British Virgin Islands: Point Taken: ECSC Court of Appeal Hands Down Landmark Insolvency Ruling
Last Updated: 8 September 2010
Article by Claire Robey

The recent Eastern Caribbean Court of Appeal decision in Trade and Commerce Bank v. Island Point Properties S.A. has important implications for insolvency law within the British Virgin Islands, as well as for other jurisdictions which share a similar statutory framework to the BVI's Insolvency Act 2003 (the "Act").

The Appellant, Trade and Commerce Bank ("TCB"), served a statutory demand upon the registered agent of the First Respondent, Island Point Properties S.A. ("Island Point"). Island Point failed to make an application to set aside the statutory demand within the prescribed time. The debt went unpaid, resulting in TCB's application to liquidate Island Point based on section 162(1)(a) of the Act (insolvency).

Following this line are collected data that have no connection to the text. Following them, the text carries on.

(** * stonks-dashboard: the market-data service (dataService.js)

    A shallow embedding of [DataService] and of the two module-level helpers
    [waitForCoinGecko] and [axiosGetWithRetry], with the properties the
    specification states about them.

    Modelling conventions.
    - Epoch milliseconds ([Date.now()], [lastCoinGeckoCall], cache
      [timestamp]s, TTLs) are integers in [Z].
    - Every other JS number (prices, percentages, volumes) is an exact
      rational [Qc]; IEEE rounding and infinities are not modelled.
    - The outside world is explicit: the clock, the replies the network will
      give (in the order requests are issued), the draws of [Math.random],
      and how far off each timer fires.  A trace of the requests issued and
      of the timers awaited is kept next to the state so that theorems can
      speak about them.
    - Within one call of the service [await] is sequencing.  Calls of
      [waitForCoinGecko] that overlap -- a second caller entering while the
      first is suspended on its timer -- are the subject of [Limiter]. *)

From Stdlib Require Import ZArith QArith Qcanon Lia String.
From stdpp Require Import base option numbers strings list gmap pretty.

Local Open Scope string_scope.
Local Open Scope list_scope.
Local Open Scope Z_scope.

(** ** JS values found in provider payloads *)

(** A slot of a provider payload where the service expects a number. *)
Inductive JsVal :=
| JNull
| JUndefined
| JNaN
| JNum (q : Qc).

Definition num (z : Z) : Qc := Q2Qc (inject_Z z).

(** Truthiness of a number: everything but [0] (and [NaN]). *)
Definition truthyQ (q : Qc) : bool := negb (bool_decide (q = 0%Qc)).

Definition truthyZ (z : Z) : bool := negb (z =? 0).

(** Global [isNaN(v)], which first converts [v] to a number. *)
Definition isNaN (v : JsVal) : bool :=
  match v with
  | JNull => false
  | JUndefined => true
  | JNaN => true
  | JNum _ => false
  end.

Definition is_null (v : JsVal) : bool :=
  match v with JNull => true | _ => false end.

Definition is_undefined (v : JsVal) : bool :=
  match v with JUndefined => true | _ => false end.

(** [typeof v === 'number'] *)
Definition typeof_number (v : JsVal) : bool :=
  match v with JNaN | JNum _ => true | _ => false end.

(** [val !== null && val !== undefined && !isNaN(val)]: the sample filter of
    both adapters.  A sample that passes is a number that is not [NaN]. *)
Definition validSample (val : JsVal) : option Qc :=
  if negb (is_null val) && negb (is_undefined val) && negb (isNaN val)
  then match val with JNum q => Some q | _ => None end
  else None.

(** [v || d] where [d] is a number. *)
Definition or_num (v : JsVal) (d : Qc) : Qc :=
  match v with
  | JNum q => if truthyQ q then q else d
  | _ => d
  end.

(** [v || null] *)
Definition or_null (v : JsVal) : option Qc :=
  match v with
  | JNum q => if truthyQ q then Some q else None
  | _ => None
  end.

(** [x || d] where [x] is a number or [undefined] (an array read). *)
Definition opt_or (x : option Qc) (d : Qc) : Qc :=
  match x with
  | Some q => if truthyQ q then q else d
  | None => d
  end.

(** [x ?? d] *)
Definition nullish {A} (x : option A) (d : A) : A :=
  match x with Some a => a | None => d end.

(** [Math.max(...xs)] and [Math.min(...xs)] on a list that is not empty. *)
Definition maxQ (a b : Qc) : Qc := if bool_decide (a < b)%Qc then b else a.
Definition minQ (a b : Qc) : Qc := if bool_decide (b < a)%Qc then b else a.

Definition Math_max (xs : list Qc) : Qc :=
  match xs with [] => 0%Qc | x :: r => foldl maxQ x r end.

Definition Math_min (xs : list Qc) : Qc :=
  match xs with [] => 0%Qc | x :: r => foldl minQ x r end.

(** ** Objects held in the cache and returned to the caller

    One record stands for the JS objects the service builds: the asset
    records of both adapters and the crypto detail record, which share the
    cache.  A field that an object does not have is [None]. *)
Record Obj := {
  symbol : option string;
  currency : option string;
  type : option string;
  price : option Qc;
  change : option Qc;
  change24h : option Qc;
  history : option (list Qc);
  timestamps : option (list JsVal);
  open : option Qc;
  previousClose : option Qc;
  high : option Qc;
  low : option Qc;
  high52w : option Qc;
  low52w : option Qc;
  marketCap : option Qc;
  volume : option Qc;
  avgVolume : option Qc;
  pe : option Qc;
  circulatingSupply : option Qc;
  totalSupply : option Qc;
  rank : option Qc;
  timestamp : option Z;
  error : option bool;
  fromCache : option bool;
  (* fields of the crypto detail record only; [None] is also [null] *)
  currentPrice : option Qc;
  high24h : option Qc;
  low24h : option Qc;
  ath : option Qc;
  atl : option Qc;
  volume24h : option Qc
}.

(** [{}]; spreading [undefined] adds nothing to it. *)
Definition emptyObj : Obj :=
  {| symbol := None; currency := None; type := None;
     price := None; change := None; change24h := None;
     history := None; timestamps := None;
     open := None; previousClose := None;
     high := None; low := None; high52w := None; low52w := None;
     marketCap := None; volume := None; avgVolume := None; pe := None;
     circulatingSupply := None; totalSupply := None; rank := None;
     timestamp := None; error := None; fromCache := None;
     currentPrice := None; high24h := None; low24h := None;
     ath := None; atl := None; volume24h := None |}.

(** [{ ...o, fromCache: true }] *)
Definition spreadFromCache (o : Obj) : Obj :=
  {| symbol := symbol o; currency := currency o; type := type o;
     price := price o; change := change o; change24h := change24h o;
     history := history o; timestamps := timestamps o;
     open := open o; previousClose := previousClose o;
     high := high o; low := low o; high52w := high52w o; low52w := low52w o;
     marketCap := marketCap o; volume := volume o; avgVolume := avgVolume o;
     pe := pe o; circulatingSupply := circulatingSupply o;
     totalSupply := totalSupply o; rank := rank o;
     timestamp := timestamp o;
     error := error o;
     fromCache := Some true;
     currentPrice := currentPrice o; high24h := high24h o;
     low24h := low24h o; ath := ath o; atl := atl o;
     volume24h := volume24h o |}.

(** [{ ...o, error: true, fromCache: true }] *)
Definition spreadStale (o : Obj) : Obj :=
  {| symbol := symbol o; currency := currency o; type := type o;
     price := price o; change := change o; change24h := change24h o;
     history := history o; timestamps := timestamps o;
     open := open o; previousClose := previousClose o;
     high := high o; low := low o; high52w := high52w o; low52w := low52w o;
     marketCap := marketCap o; volume := volume o; avgVolume := avgVolume o;
     pe := pe o; circulatingSupply := circulatingSupply o;
     totalSupply := totalSupply o; rank := rank o;
     timestamp := timestamp o;
     error := Some true;
     fromCache := Some true;
     currentPrice := currentPrice o; high24h := high24h o;
     low24h := low24h o; ath := ath o; atl := atl o;
     volume24h := volume24h o |}.

(** ** Provider payloads *)

(** CoinGecko [/coins/{id}/market_chart]: [data.prices], a list of
    [[timestamp, price]] pairs.  A pair that is [null] reads as two
    [undefined]s. *)
Module MarketChart.
Record t := { prices : option (list (JsVal * JsVal)) }.
End MarketChart.

(** CoinGecko [/coins/{id}]: [data.market_data] with the [usd] entries the
    service reads, and [data.market_cap_rank]. *)
Module MarketData.
Record t := {
    current_price_usd : JsVal;
    price_change_percentage_24h : JsVal;
    high_24h_usd : JsVal;
    low_24h_usd : JsVal;
    ath_usd : JsVal;
    atl_usd : JsVal;
    market_cap_usd : JsVal;
    total_volume_usd : JsVal;
    circulating_supply : JsVal;
    total_supply : JsVal
  }.
(** [{}], what [data.market_data || {}] gives when the field is missing *)
Definition empty : t :=
    {| current_price_usd := JUndefined; price_change_percentage_24h := JUndefined;
       high_24h_usd := JUndefined; low_24h_usd := JUndefined;
       ath_usd := JUndefined; atl_usd := JUndefined;
       market_cap_usd := JUndefined; total_volume_usd := JUndefined;
       circulating_supply := JUndefined; total_supply := JUndefined |}.
End MarketData.

Module Coin.
Record t := {
    market_data : option MarketData.t;
    market_cap_rank : JsVal
  }.
End Coin.

(** Yahoo [/v8/finance/chart/{symbol}]: [data.chart.result[0]]. *)
Module Meta.
Record t := {
    regularMarketPrice : JsVal;
    chartPreviousClose : JsVal;
    regularMarketDayHigh : JsVal;
    regularMarketDayLow : JsVal;
    fiftyTwoWeekHigh : JsVal;
    fiftyTwoWeekLow : JsVal;
    regularMarketVolume : JsVal;
    currency : option string;
    instrumentType : option string
  }.
End Meta.

Module ChartResult.
Record t := {
    meta : Meta.t;
    close : option (list JsVal);      (* indicators.quote[0].close *)
    open : option (list JsVal);       (* indicators.quote[0].open *)
    timestamp : option (list JsVal)   (* result.timestamp, in seconds *)
  }.
End ChartResult.

(** Yahoo [/v7/finance/quote]: [data.quoteResponse.result[0]]. *)
Module QuoteData.
Record t := {
    marketCap : JsVal;
    trailingPE : JsVal;
    forwardPE : JsVal;
    averageDailyVolume3Month : JsVal;
    averageDailyVolume10Day : JsVal;
    fiftyTwoWeekHigh : JsVal;
    fiftyTwoWeekLow : JsVal;
    regularMarketOpen : JsVal
  }.
End QuoteData.

(** [response.data] of a request that axios resolved. *)
Inductive Body :=
| BodyNull                                   (* no usable [data] at all *)
| BodyMarketChart (c : MarketChart.t)
| BodyCoin (c : Coin.t)
| BodyYahooChart (r : option ChartResult.t)  (* [None]: no [chart.result[0]] with its parts *)
| BodyYahooQuote (q : option QuoteData.t).   (* [None]: no [quoteResponse.result[0]] *)

(** ** The world *)

Inductive Endpoint :=
| CoinGeckoMarketChart (coinId : string) (days : Z)
| CoinGeckoCoin (coinId : string)
| YahooChart (symbol interval range : string)
| YahooQuote (symbol : string).

(** What [axios.get] does with one request: it resolves with a body, or it
    rejects with an error whose [response.status] is an HTTP status, or is
    missing when no response was received. *)
Inductive Outcome :=
| Responded (b : Body)
| Failed (status : option positive).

At first instance Island Point did not appear, due to the previous decision of the BVI High Court in Metalloyd Ltd. v. Burwill Resources which stood for the proposition that a company, which failed to set aside a statutory demand within the time frame permitted by the Act, could not then dispute the debt at the application to wind up the company. Instead, Jacob Ungar, the sole beneficial owner of Island Point, filed a Notice of Appearance and was heard de bene esse by the Judge.

The Judge dismissed the Application to wind up Island Point on the basis that TCB's statutory demand disclosed no viable cause of action, whether in debt or at all.

On appeal TCB's main argument was that once a statutory demand had not been set aside and the legal conclusion of "insolvency" under section 8 of the Act arose, then the application to wind up was a "done deal", i.e. the Court had no residual discretion to examine the statutory demand even if it was bad, as otherwise the legal conclusion of "insolvency" mandated by the Act would be pointless. The BVI Act differs from some regulatory frameworks in that a failure to set aside a statutory demand gives rise to an automatic conclusion of insolvency under section 8 of the Act, rather than a mere presumption of insolvency as under, for example, the UK Insolvency Act 1986.

The Court of Appeal dismissed TCB's appeal. Their most important finding was that the decision in Metalloyd did not mean that a company's failure to challenge a statutory demand deprived the court of its inherent jurisdiction to review a statutory demand. This would render otiose the clear discretion of the court under section 167 of the Act. The Court of Appeal also added a "gloss" to Metalloyd, making it clear that where a company had been unsuccessful in setting a statutory demand, having made an application to do so, the company could not seek to resist the application to appoint liquidators on the same grounds on which it relied for setting aside the demand, unless there were "good and substantial reasons" to do so. The addition of the "good and substantial reasons" test acts as a safety valve which prevents the company from being shut out without exception.

Secondly, it was common ground that TCB had brought an equitable restitutionary claim against Island Point. The Court of Appeal held that a restitutionary claim of this kind was not a "debt" which was "due and payable" within the meaning of section 155 of the Act. This was based on section 10 of the Act, which sets out a number of categories which amount to a "liability", one of which is a "debt". The Court of Appeal made it clear that whilst a "debt" is a "liability", the converse is not true and not all "liabilities" are "debts". In order to be a debt the obligation had to arise "out of a contractual relationship, or under some statutory provision or out of circumstances giving rise to an obligation to repay on the basis of money had and received".

Finally, the Court of Appeal confirmed that the Judge was wrong to conclude that Mr. Ungar had no standing as a member to be heard on the originating application. This was counter to the well-established right of a member to be heard on an application to wind up a company and there was nothing in the Act which circumscribed that right. It expressly noted that the weight to be given to a member's view was a separate matter, which the Court did not need to address for these purposes.

The decision is a welcome one and is a sensible and practical interpretation of the Act. Had the Appellant's contentions been upheld, a healthy and profitable company which was actively engaged in business could find itself being killed off on a wholly spurious basis and deprived of the ability to defend itself from attack merely because, sometimes through no fault of its own, it had missed the deadline for setting aside a bad statutory demand. The decision carefully balances, on the one hand, the need for a straightforward and speedy statutory demand procedure against, on the other, the need to prevent abuse of that procedure, especially in an offshore jurisdiction where often, the only presence of a company is its registered agent and registered address and where the short 14 day time limit could result in substantial injustice.

The development of Metalloyd is equally welcome, introducing the "gloss" that a company can make arguments at the application to appoint liquidators if there are "good and substantial" reasons to allow it to do so. This prevents a company from having a second bite at the cherry and unduly increasing costs for those seeking to wind it up, whilst preserving the option for the court to hear the company's arguments in the rare circumstances where to shut out the company could cause substantial injustice.

The content of this article is intended to provide a general guide to the subject matter. Specialist advice should be sought about your specific circumstances.